[Stored dataset items]
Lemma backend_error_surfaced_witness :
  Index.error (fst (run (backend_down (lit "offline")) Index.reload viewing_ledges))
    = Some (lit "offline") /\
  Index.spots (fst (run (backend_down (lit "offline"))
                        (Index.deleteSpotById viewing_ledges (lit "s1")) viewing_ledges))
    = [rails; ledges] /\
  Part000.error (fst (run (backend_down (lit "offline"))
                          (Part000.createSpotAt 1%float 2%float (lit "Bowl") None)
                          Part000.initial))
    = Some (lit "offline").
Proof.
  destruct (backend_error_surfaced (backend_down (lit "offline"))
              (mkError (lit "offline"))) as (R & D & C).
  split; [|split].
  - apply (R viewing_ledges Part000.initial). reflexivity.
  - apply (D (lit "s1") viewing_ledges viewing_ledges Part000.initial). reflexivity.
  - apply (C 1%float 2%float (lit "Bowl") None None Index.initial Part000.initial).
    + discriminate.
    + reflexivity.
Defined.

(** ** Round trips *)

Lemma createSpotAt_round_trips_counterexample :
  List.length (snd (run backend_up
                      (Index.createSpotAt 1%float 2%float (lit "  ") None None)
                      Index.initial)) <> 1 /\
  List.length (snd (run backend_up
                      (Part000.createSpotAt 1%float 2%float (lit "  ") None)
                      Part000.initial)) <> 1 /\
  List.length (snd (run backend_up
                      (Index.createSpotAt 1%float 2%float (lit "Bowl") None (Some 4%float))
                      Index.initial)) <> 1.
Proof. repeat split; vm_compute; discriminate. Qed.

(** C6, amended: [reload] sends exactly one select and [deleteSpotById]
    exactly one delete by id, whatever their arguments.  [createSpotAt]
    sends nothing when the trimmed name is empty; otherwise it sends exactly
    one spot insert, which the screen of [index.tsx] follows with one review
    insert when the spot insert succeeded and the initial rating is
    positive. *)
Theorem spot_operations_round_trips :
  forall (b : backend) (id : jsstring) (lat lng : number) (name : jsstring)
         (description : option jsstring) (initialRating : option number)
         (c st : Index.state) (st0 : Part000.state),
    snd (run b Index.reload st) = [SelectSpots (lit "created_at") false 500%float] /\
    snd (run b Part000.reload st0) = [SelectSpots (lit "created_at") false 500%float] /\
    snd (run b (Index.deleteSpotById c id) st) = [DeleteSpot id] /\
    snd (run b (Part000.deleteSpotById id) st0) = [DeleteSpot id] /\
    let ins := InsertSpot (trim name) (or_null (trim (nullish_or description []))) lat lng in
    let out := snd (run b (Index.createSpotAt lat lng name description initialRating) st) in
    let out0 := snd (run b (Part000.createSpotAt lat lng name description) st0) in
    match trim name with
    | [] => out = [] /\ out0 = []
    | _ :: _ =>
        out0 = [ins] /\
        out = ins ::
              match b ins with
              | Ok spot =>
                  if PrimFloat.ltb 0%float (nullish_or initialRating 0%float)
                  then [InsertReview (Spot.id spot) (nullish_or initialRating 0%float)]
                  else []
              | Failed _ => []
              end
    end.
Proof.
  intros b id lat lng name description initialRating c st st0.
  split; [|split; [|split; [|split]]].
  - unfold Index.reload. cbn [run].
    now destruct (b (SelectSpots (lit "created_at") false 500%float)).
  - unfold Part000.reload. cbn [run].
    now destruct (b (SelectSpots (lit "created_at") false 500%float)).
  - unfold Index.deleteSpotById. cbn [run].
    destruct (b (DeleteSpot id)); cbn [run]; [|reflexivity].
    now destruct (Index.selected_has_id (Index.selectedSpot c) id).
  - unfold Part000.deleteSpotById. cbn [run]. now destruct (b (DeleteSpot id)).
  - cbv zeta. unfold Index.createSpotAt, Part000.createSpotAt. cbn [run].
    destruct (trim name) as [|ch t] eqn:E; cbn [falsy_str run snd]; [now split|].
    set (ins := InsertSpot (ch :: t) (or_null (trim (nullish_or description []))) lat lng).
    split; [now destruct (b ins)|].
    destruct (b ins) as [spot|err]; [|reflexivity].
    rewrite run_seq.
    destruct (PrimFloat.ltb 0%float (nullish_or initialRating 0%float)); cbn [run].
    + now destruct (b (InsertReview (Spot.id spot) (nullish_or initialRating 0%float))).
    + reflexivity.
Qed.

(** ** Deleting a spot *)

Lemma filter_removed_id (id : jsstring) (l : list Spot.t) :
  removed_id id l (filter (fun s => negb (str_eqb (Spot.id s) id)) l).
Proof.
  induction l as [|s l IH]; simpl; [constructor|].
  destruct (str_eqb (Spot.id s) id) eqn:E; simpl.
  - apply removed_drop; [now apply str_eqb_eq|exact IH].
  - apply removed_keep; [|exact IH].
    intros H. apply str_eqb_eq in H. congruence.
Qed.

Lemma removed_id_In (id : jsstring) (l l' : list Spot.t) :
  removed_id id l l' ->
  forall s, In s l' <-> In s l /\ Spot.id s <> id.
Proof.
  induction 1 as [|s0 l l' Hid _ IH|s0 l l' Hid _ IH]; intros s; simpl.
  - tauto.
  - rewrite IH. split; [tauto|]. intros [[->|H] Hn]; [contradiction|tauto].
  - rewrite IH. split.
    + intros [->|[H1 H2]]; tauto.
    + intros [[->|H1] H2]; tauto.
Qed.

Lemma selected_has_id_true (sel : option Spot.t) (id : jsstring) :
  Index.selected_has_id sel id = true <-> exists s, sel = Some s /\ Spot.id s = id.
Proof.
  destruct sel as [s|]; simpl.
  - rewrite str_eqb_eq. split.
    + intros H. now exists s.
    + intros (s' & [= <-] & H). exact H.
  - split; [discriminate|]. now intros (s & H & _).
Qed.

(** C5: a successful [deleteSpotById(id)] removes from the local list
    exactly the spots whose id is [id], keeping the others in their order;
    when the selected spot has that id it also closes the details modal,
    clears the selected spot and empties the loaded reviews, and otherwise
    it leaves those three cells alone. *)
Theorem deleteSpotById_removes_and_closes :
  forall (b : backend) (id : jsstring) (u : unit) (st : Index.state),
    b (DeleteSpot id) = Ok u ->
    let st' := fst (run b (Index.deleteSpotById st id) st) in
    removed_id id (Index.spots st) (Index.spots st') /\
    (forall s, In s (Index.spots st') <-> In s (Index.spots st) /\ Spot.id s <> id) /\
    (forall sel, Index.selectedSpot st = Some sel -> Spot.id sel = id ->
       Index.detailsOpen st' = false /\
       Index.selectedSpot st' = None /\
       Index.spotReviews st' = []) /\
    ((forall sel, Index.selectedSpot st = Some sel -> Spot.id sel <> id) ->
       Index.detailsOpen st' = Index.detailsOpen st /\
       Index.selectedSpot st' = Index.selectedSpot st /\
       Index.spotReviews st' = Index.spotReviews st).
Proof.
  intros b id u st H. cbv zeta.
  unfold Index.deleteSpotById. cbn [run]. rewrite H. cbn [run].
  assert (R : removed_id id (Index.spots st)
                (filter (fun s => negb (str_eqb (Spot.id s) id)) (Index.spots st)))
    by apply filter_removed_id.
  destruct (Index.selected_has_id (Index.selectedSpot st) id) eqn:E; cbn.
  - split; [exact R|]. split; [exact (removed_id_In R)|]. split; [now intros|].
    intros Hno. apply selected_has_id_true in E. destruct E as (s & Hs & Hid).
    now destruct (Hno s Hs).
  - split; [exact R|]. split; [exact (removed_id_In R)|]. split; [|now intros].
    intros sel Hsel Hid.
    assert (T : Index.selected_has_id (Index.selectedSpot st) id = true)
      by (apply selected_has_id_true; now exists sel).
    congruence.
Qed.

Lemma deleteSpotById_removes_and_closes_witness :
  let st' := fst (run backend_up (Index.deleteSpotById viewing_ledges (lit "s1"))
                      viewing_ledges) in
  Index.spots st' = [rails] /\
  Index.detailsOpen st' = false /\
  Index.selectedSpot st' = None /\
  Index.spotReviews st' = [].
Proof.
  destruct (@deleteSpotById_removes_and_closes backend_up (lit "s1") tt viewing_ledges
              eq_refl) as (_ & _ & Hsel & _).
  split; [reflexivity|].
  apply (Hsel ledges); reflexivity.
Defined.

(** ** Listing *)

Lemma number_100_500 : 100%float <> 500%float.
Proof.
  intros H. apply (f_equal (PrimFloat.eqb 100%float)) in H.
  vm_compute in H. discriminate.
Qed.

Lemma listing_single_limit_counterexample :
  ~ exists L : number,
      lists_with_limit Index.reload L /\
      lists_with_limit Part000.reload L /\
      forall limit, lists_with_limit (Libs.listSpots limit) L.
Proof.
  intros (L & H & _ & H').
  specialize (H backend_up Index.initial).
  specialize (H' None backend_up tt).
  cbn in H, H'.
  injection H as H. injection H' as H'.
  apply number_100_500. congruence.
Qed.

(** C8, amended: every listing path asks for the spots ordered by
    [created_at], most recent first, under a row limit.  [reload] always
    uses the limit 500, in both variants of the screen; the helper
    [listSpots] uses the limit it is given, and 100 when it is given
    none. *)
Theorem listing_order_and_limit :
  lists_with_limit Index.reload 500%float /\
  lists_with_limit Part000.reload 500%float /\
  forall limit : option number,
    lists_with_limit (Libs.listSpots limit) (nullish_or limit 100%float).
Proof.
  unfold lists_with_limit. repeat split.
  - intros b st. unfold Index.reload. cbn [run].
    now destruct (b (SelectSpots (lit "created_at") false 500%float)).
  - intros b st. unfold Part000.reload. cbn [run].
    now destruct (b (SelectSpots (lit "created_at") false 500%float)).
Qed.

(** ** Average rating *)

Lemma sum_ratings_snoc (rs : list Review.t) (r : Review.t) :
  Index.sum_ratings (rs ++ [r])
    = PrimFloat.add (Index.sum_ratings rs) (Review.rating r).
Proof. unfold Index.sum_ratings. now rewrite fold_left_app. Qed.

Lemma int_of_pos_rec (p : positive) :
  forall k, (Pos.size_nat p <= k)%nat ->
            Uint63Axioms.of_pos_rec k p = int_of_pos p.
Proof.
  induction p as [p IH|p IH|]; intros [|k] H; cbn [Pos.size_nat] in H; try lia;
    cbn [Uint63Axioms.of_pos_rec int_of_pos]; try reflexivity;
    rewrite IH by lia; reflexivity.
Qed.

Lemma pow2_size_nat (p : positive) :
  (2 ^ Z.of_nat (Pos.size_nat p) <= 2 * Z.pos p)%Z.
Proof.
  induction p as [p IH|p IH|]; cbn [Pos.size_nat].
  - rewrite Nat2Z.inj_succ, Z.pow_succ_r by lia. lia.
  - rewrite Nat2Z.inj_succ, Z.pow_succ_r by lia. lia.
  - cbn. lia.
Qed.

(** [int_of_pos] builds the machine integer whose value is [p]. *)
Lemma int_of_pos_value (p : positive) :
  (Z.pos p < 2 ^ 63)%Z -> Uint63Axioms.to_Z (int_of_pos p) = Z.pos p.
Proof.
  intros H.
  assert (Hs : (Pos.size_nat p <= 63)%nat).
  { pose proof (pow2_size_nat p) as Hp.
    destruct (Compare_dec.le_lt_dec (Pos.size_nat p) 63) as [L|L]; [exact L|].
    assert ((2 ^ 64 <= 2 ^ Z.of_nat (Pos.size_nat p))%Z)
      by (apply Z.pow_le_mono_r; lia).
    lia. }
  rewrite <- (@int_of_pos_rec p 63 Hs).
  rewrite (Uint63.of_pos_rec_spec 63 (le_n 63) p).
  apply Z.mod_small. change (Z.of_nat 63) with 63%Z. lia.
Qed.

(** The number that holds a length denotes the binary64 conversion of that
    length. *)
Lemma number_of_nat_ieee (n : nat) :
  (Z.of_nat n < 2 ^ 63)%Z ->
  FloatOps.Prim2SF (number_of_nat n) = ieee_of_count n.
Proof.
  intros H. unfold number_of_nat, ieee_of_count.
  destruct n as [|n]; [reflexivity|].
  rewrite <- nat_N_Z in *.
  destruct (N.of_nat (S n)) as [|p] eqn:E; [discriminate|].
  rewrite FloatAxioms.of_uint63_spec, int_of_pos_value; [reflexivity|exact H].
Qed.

Exercise prompt:
With the line containing "- apply (D (lit" as the last one, please set down exactly the lines of the records above from their very first line, and nothing more.

Solved exercise:
Lemma backend_error_surfaced_witness :
  Index.error (fst (run (backend_down (lit "offline")) Index.reload viewing_ledges))
    = Some (lit "offline") /\
  Index.spots (fst (run (backend_down (lit "offline"))
                        (Index.deleteSpotById viewing_ledges (lit "s1")) viewing_ledges))
    = [rails; ledges] /\
  Part000.error (fst (run (backend_down (lit "offline"))
                          (Part000.createSpotAt 1%float 2%float (lit "Bowl") None)
                          Part000.initial))
    = Some (lit "offline").
Proof.
  destruct (backend_error_surfaced (backend_down (lit "offline"))
              (mkError (lit "offline"))) as (R & D & C).
  split; [|split].
  - apply (R viewing_ledges Part000.initial). reflexivity.
  - apply (D (lit "s1") viewing_ledges viewing_ledges Part000.initial). reflexivity.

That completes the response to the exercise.